The point I really want to make is that we buy into this belief because it makes us feel good, it makes us feel worthwhile and it makes us think we have a purpose. We want to believe we are the good guys, that what we do is good and right and proper and admirable. And, there is nothing essentially wrong with any of this, as far as it goes. The problem is, however, that it goes much farther and deeper.
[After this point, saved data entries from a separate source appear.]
Lemma copy_cells_spec i cells d :
  (i + length cells <= length (Fields d))%nat ->
  exists d', copy_cells [ci] i cells d = Ok d' /\ length (Fields d') = length (Fields d) /\
    get_field d' ci = get_field d ci /\
    (forall j, (j < i)%nat -> get_field d' j = get_field d j) /\
    (forall j v, cells !! j = Some v -> (i + j)%nat <> ci -> get_field d' (i + j) = Ok v).
Proof.
  revert i d. induction cells as [|v cells IH]; intros i d Hlen; cbn [copy_cells length] in *.
  - exists d. repeat split; done.
  - cbn [existsb]. destruct (Nat.eqb_spec i ci) as [->|Hne]; cbn [orb].
    + destruct (IH (S ci) d ltac:(lia)) as (d' & -> & L & C & Lo & Hi). exists d'. repeat split; auto.
      intros [|j] w Hj Hn; [lia|]. replace (ci + S j)%nat with (S ci + j)%nat by lia. apply Hi; [done|lia].
    + destruct (set_field_ok d i v ltac:(lia)) as (d1 & E1 & L1). rewrite E1. cbn [rbind].
      pose proof (fun j => get_set_field d i v d1 j E1) as G.
      destruct (IH (S i) d1 ltac:(lia)) as (d' & -> & L & C & Lo & Hi). exists d'.
      split; [done|]. split; [lia|]. split; [by rewrite C, G, decide_False by done|]. split.
      * intros j Hj. rewrite Lo, G, decide_False by lia. done.
      * intros [|j] w Hj Hn.
        -- injection Hj as ->. rewrite Nat.add_0_r, Lo, G, decide_True by lia. done.
        -- replace (i + S j)%nat with (S i + j)%nat by lia. apply Hi; [done|lia].
Qed.
(* ===== verification/Schema.v ===== *)
(** * Sequences and collections (db/sequence.go, db/collection.go, db/schema.go)

    The system store of a database holds, for every collection, the description of each
    of its schema versions, and the current version under its name and under its schema
    id; and a sequence from which the ids of collections are drawn.  The operations run
    in a transaction; [S] is its state.  Descriptions are encoded as JSON
    ([encoding/json]) and identified by the CID of a hash (go-cid). *)

From Stdlib Require Import Ascii.
From stdpp Require Import pretty.
From S2P Require Import Prelude GoStd Keys Store Crdt MultiStore Clock Desc.

(** ** Errors (db/errors.go, client/errors.go)

    The key-value pairs that the errors carry are left out. *)

Definition ErrCollectionAlreadyExists : error := ErrNew "collection already exists".
Definition ErrCollectionNameEmpty : error := ErrNew "collection name can't be empty".
Definition ErrSchemaIdEmpty : error := ErrNew "schema ID can't be empty".
Definition ErrSchemaVersionIdEmpty : error := ErrNew "schema version ID can't be empty".
Definition ErrKeyEmpty : error := ErrNew "key cannot be empty".
Definition ErrSchemaFirstFieldDocKey : error := ErrNew "collection schema first field must be a DocKey".
Definition ErrCannotSetVersionID : error := ErrNew "setting the VersionID is not supported. It is updated automatically".
Definition NewErrUninitializeProperty : error := ErrNew "invalid state, required property is uninitialized".
Definition NewErrAddCollectionWithPatch : error := ErrNew "unknown collection, adding collections via patch is not supported".
Definition NewErrCollectionIDDoesntMatch : error := ErrNew "CollectionID does not match existing".
Definition NewErrSchemaIDDoesntMatch : error := ErrNew "SchemaID does not match existing".
Definition NewErrCannotModifySchemaName : error := ErrNew "modifying the schema name is not supported".
Definition NewErrCannotSetFieldID : error := ErrNew "explicitly setting a field ID value is not supported".
Definition NewErrCannotAddRelationalField : error := ErrNew "the adding of new relation fields is not yet supported".
Definition NewErrDuplicateField : error := ErrNew "duplicate field".
Definition NewErrCannotMutateField : error := ErrNew "mutating an existing field is not supported".
Definition NewErrCannotMoveField : error := ErrNew "moving fields is not currently supported".
Definition NewErrInvalidCRDTType : error := ErrNew "only default or LWW (last writer wins) CRDT types are supported".
Definition NewErrCannotDeleteField : error := ErrNew "deleting an existing field is not supported".

(** ** Interfaces to encoding/json and go-cid *)

(** JSON keeps strings of printable ASCII. *)
Fixpoint plain (s : string) : bool :=
  match s with
  | EmptyString => true
  | String c s => (32 <=? byte_val c) && (byte_val c <? 127) && plain s
  end.

Definition plain_field (f : FieldDescription) : bool :=
  plain f.(fd_Name) && plain f.(fd_Schema) && plain f.(fd_RelationName).

Definition plain_desc (d : CollectionDescription) : bool :=
  plain d.(cd_Name) && plain d.(cd_Schema).(sd_SchemaID) && plain d.(cd_Schema).(sd_VersionID) &&
  plain d.(cd_Schema).(sd_Name) && forallb plain_field d.(cd_Schema).(sd_Fields).

Class DescCodec `{CidOps} := {
  json_Marshal_global : string -> SchemaDescription -> result bytes;
  json_Marshal_schema : SchemaDescription -> result bytes;
  json_Marshal_desc : CollectionDescription -> result bytes;
  json_Unmarshal_desc : bytes -> result CollectionDescription;
  pref_Sum : bytes -> result Cid;
  json_global_total : forall n s, exists b, json_Marshal_global n s = Ok b;
  json_schema_total : forall s, exists b, json_Marshal_schema s = Ok b;
  json_desc_total : forall d, exists b, json_Marshal_desc d = Ok b;
  json_desc_roundtrip : forall d b, plain_desc d = true ->
    json_Marshal_desc d = Ok b -> json_Unmarshal_desc b = Ok d;
  pref_Sum_total : forall b, exists c, pref_Sum b = Ok c /\ Cid_Defined c = true;
  Cid_String_plain : forall c, Cid_Defined c = true -> plain (Cid_String c) = true;
}.

Definition NewSHA256CidV1 `{DescCodec} (data : bytes) : result Cid := pref_Sum data.

Section Schema.
Context {S : Type} `{MultiStore S} `{DsKey} `{DescCodec}.

(** ** The system store *)

Definition sys_Get (k : string) : M S bytes := @ds_Get S (store_of NSystem) k.
Definition sys_Has (k : string) : M S bool := @ds_Has S (store_of NSystem) k.
Definition sys_Put (k : string) (v : bytes) : M S unit := @ds_Put S (store_of NSystem) k v.
Definition sys_Query (p : string) : M S (list entry) := @ds_Query S (store_of NSystem) p.

(** ** Sequences *)

Record sequence := mkSequence { seq_key : SequenceKey; seq_val : Z }.

Definition seq_get (seq : sequence) : M S sequence :=
  let* val := sys_Get (ToDS seq.(seq_key)) in
  let* num := mlift (Uint64 val) in
  mret (mkSequence seq.(seq_key) num).

Definition seq_update (seq : sequence) : M S unit := sys_Put (ToDS seq.(seq_key)) (PutUint64 seq.(seq_val)).

Definition getSequence (key : string) : M S sequence :=
  if String.eqb key "" then mfail ErrKeyEmpty else
  let seq := mkSequence (NewSequenceKey key) 0 in
  let* r := mtry (seq_get seq) in
  match r with
  | inl seq => mret seq
  | inr err =>
      if errors_Is err ErrNotFound then
        let* _ := seq_update seq in
        mret seq
      else mfail err
  end.

Definition seq_next (seq : sequence) : M S (sequence * Z) :=
  let* seq := seq_get seq in
  let seq := mkSequence seq.(seq_key) (u64 (seq.(seq_val) + 1)) in
  let* _ := seq_update seq in
  mret (seq, seq.(seq_val)).

(** ** Collections *)

Record collection := mkCollection {
  col_colID : Z;
  col_schemaID : string;
  col_desc : CollectionDescription;
}.
(** Ascending, an iterator of badger returns the entries between its keys, the second
    one included. *)
Lemma badger_ascending a b s :
  exists l, badger_IteratePrefix false a b s = (s, Ok (Ok <$> l)) /\
    StronglySorted key_le l /\ NoDup l.*1 /\
    forall k v, (k, v) ∈ l <-> view s !! k = Some v /\ a <=s k /\ k <=s b.
Proof.
  destruct (law_items s) as (l & El & Hs & Hn & Hl).
  exists (List.filter (fun e => String.leb e.1 b) (List.filter (fun e => String.leb a e.1) l)). split.
  - unfold badger_IteratePrefix. rewrite El, Seek_sorted by done.
    rewrite yieldResults_sorted; [done|by apply StronglySorted_filter|].
    intros e He. by apply list_elem_of_In, filter_In in He as [_ He].
  - split; [by do 2 apply StronglySorted_filter|]. split; [by do 2 apply MapStore.NoDup_filter_fst|].
    intros k v. rewrite list_elem_of_In, !filter_In, <- list_elem_of_In, Hl. cbn. tauto.
Qed.

#[program] Definition LawfulIterable_badger : @LawfulIterable S _ _ Iterable_badger := {| law_Iterate := _ |}.
Next Obligation.
  intros p s Hp He Hb. destruct (badger_ascending p (bytesPrefixEnd p) s) as (l & E & Hs & Hn & Hl).
  unfold steps. cbn [IteratePrefix Iterable_badger]. rewrite E. cbn [fst snd]. split; [|done]. do 2 f_equal.
  apply entries_below_unique; [done..|]. intros k v. rewrite Hl. split.
  - intros (Hm & Hge & Hle). split; [done|]. by apply (Hb k v).
  - intros [Hm Hbl]. split; [done|]. by apply below_range.
Qed.

(** Descending, it returns nothing when its keys are in ascending order, as the spans of
    the fetchers are. *)
Lemma badger_descending_empty a b s : a <s b -> badger_IteratePrefix true a b s = (s, Ok []).
Proof.
  intros Hab. unfold badger_IteratePrefix. do 2 f_equal. destruct (Seek true a _) as [|[k v] l]; [done|]. cbn.
  unfold isValidDescending. destruct (String.leb k a) eqn:E1; [|done]. destruct (String.leb b k) eqn:E2; [|done].
  exfalso. apply (str_lt_irrefl a). eapply str_lt_le_trans; [exact Hab|]. by eapply str_le_trans.
Qed.
End BadgerLawful.

(** ** Iterators of a namespace are lawful *)

Lemma bump_str_app p q e : bump_str q = Some e -> bump_str (p +:+ q) = Some (p +:+ e).
Proof. intros Hq. induction p as [|c p IH]; [done|]. rewrite str_app_cons, bump_str_cons, IH. done. Qed.

Lemma bytesPrefixEnd_app p q : clean_key q = true -> bytesPrefixEnd (p +:+ q) = p +:+ bytesPrefixEnd q.
Proof.
  intros Hq%clean_not_ff. rewrite !bytesPrefixEnd_bump. destruct (bump_str q) as [e|] eqn:E.
  - by rewrite (bump_str_app _ _ _ E).
  - apply bump_str_None in E. congruence.
Qed.

Lemma str_app_le_l p s t : p +:+ s <=s p +:+ t <-> s <=s t.
Proof. by rewrite !str_le_lt, str_app_lt_l. Qed.

Lemma below_app p q k : below (p +:+ q) (p +:+ k) <-> below q k.
Proof.
  unfold below, str_prefix. split; intros [t Ht]; exists t.
  - rewrite !str_app_assoc in Ht. apply str_app_inj_l in Ht. by rewrite Ht, str_app_assoc.
  - by rewrite Ht, !str_app_assoc.
Qed.

Lemma below_app_inv p q k : below (p +:+ q) k -> exists k', k = p +:+ k' /\ below q k'.
Proof.
  intros [t Ht]. exists (q +:+ "/" +:+ t). split; [by rewrite Ht, !str_app_assoc|].
  exists t. by rewrite str_app_assoc.
Qed.

(** The entries of a namespace are those of the root store below it, without its
    prefix. *)
Lemma entries_below_strip m p q :
  entries_below m (p +:+ q) = prod_map (String.append p) id <$> entries_below (strip p m) q.
Proof.
  symmetry. apply entries_below_unique.
  - generalize (entries_below_sorted (strip p m) q). generalize (entries_below (strip p m) q).
    intros l Hs. induction Hs as [|e l Hs IH Hall]; [constructor|]. cbn. constructor; [done|].
    apply Forall_fmap. eapply Forall_impl; [exact Hall|]. intros e' He'. unfold key_le. cbn. by apply str_app_le_l.
  - rewrite <- list_fmap_compose.
    replace (fst ∘ prod_map (String.append p) id) with (String.append p ∘ fst (B := bytes)) by done.
    rewrite list_fmap_compose. apply NoDup_fmap_2; [apply _|]. apply entries_below_NoDup.
  - intros k v. rewrite list_elem_of_fmap. split.
    + intros ([k' v'] & [= -> ->] & Hin%elem_of_entries_below). rewrite lookup_strip in Hin.
      by rewrite below_app.
    + intros [Hm Hb]. apply below_app_inv in Hb as (k' & -> & Hb). exists (k', v). split; [done|].
      by rewrite elem_of_entries_below, lookup_strip.
Qed.

Section WrappedIterable.
Context {S : Type} `{LawfulIterable S} `{DsKey} `{PrefixTransform}.
Variable p : string.
Hypothesis Hp : clean_key p = true.

#[program] Definition LawfulIterable_wrapped :
  @LawfulIterable S (wrappedStore p) (LawfulDatastore_wrapped p Hp) (Iterable_wrapped p) := {| law_Iterate := _ |}.
Next Obligation.
  intros q s Hq He Hb. cbn. unfold wrapped_IteratePrefix.
  rewrite !ConvertKey_clean, <- bytesPrefixEnd_app by done.
  eapply steps_bind.
  - apply wrapped_steps, law_Iterate; [by apply clean_key_app| |].
    + rewrite bytesPrefixEnd_app by done. by apply clean_key_app.
    + intros k v Hk Hge Hle. rewrite bytesPrefixEnd_app in Hle by done.
      assert (str_prefix p k) as [k' ->].
      { destruct (decide (k = p +:+ bytesPrefixEnd q)) as [->|Hne]; [by eexists|].
        apply (str_prefix_between p k (bytesPrefixEnd q)).
        - eapply str_le_trans; [|exact Hge]. apply str_prefix_le. by eexists.
        - apply str_le_eq in Hle as [Hlt|?]; done. }
      apply below_app. rewrite str_app_le_l in Hge, Hle. eapply (Hb k' v); [|done..]. cbn. by rewrite lookup_strip.
  - intros s1 E1. apply steps_ret_eq; [done|]. cbn.
    rewrite entries_below_strip, <- !list_fmap_compose. apply list_fmap_ext.
    intros i [k v] [_ [t Ht]]%list_elem_of_lookup_2%elem_of_entries_below. cbn.
    destruct (clean_slash q Hq) as [r Er]. rewrite Er in Ht.
    assert (k = String "/" (r +:+ "/" +:+ t)) as -> by (by rewrite Ht, !str_app_assoc).
    by rewrite InvertKey_prefix.
Qed.
End WrappedIterable.

(** ** Instances and runs *)

Module IterateWitness.
Export MapStore MultiInstances.

#[export] Instance QueryStore_map : QueryStore contents := {|
  q_Query q := fun m => (m, Ok (Ok <$> query_results q m)) |}.

#[export] Program Instance LawfulQuery_map : LawfulQuery contents.
Next Obligation. done. Qed.

#[export] Instance BadgerTxn_map : BadgerTxn contents := {|
  items m := prod_map id Ok <$> sort_keys (map_to_list m) |}.

#[export] Program Instance LawfulBadgerTxn_map : LawfulBadgerTxn contents.
Next Obligation.
  intros m. exists (sort_keys (map_to_list m)). split; [done|]. split; [apply sort_keys_sorted|].
  split; [apply NoDup_sort_keys, NoDup_fst_map_to_list|].
  intros k v. by rewrite elem_of_sort_keys, elem_of_map_to_list.
Qed.

(** the iterators depart from a range of keys in three ways.  The shim over queries
    takes the common beginning of the two keys as a path, and so finds nothing between
    two documents whose keys begin alike, where badger finds the entry; both include the
    entry at the end key, although spans exclude it; and in descending order badger finds
    nothing between keys given in ascending order, as the spans of the fetchers are. *)
Theorem iterator_departures :
  let m : contents := {[ "/1/v/doc1/1" := "x" ]} in
  let m' : contents := {[ "/1/w" := "y" ]} in
  (shim_IteratePrefix false "/1/v/doc1" "/1/v/doc3" m).2 = Ok [] /\
  (badger_IteratePrefix false "/1/v/doc1" "/1/v/doc3" m).2 = Ok [Ok ("/1/v/doc1/1", "x")] /\
  (shim_IteratePrefix false "/1/u" "/1/w" m').2 = Ok [Ok ("/1/w", "y")] /\
  (badger_IteratePrefix false "/1/v" "/1/w" m').2 = Ok [Ok ("/1/w", "y")] /\
  (badger_IteratePrefix true "/1/v" "/1/w" m).2 = Ok [].
Proof. repeat split; vm_compute; reflexivity. Qed.
End IterateWitness.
When confronted with evidence that contradicts this most fundamental view of the world that we have, we become fearful and insecure. We simply don't want to believe that things are different than the way we want to think they are. We will do everything in our power not to look these facts and this possible evidence in the eyes. Why? I don't know for sure, but one reason is certainly because we think we will no longer be the person we once were. That may be true, but it's not bad. Sure, it may be unpleasant, even painful, but closing one's eyes to reality doesn't make it go away. No one ever said the truth would make us happy, but it is truly the case that it is the truth which sets you free.

FDR once noted that we really have nothing to fear but fear itself, and he had a point. Whether you like his politics or not, he still had a point. I believe that now, more than at any other time in my short life, we are being called upon to face our fears. We can't give in ... or can we? Fear is more often that than not the root cause of hate, and when you begin to hate on the basis of your beliefs, for whatever reason, you have removed yourself from the world of reason. Hate is a powerful emotion, one of the most powerful in fact, but it is destructive, not only for others but for oneself. Hate is a poison that destroys one from inside every bit as much as the actions it calls forth wreak destruction on everyone and everything toward which it is directed. And, I must say that it saddens me to see and hear as much hate being spread about as I do these days.

As cynical as I may be, I would still like to think that we're better than that.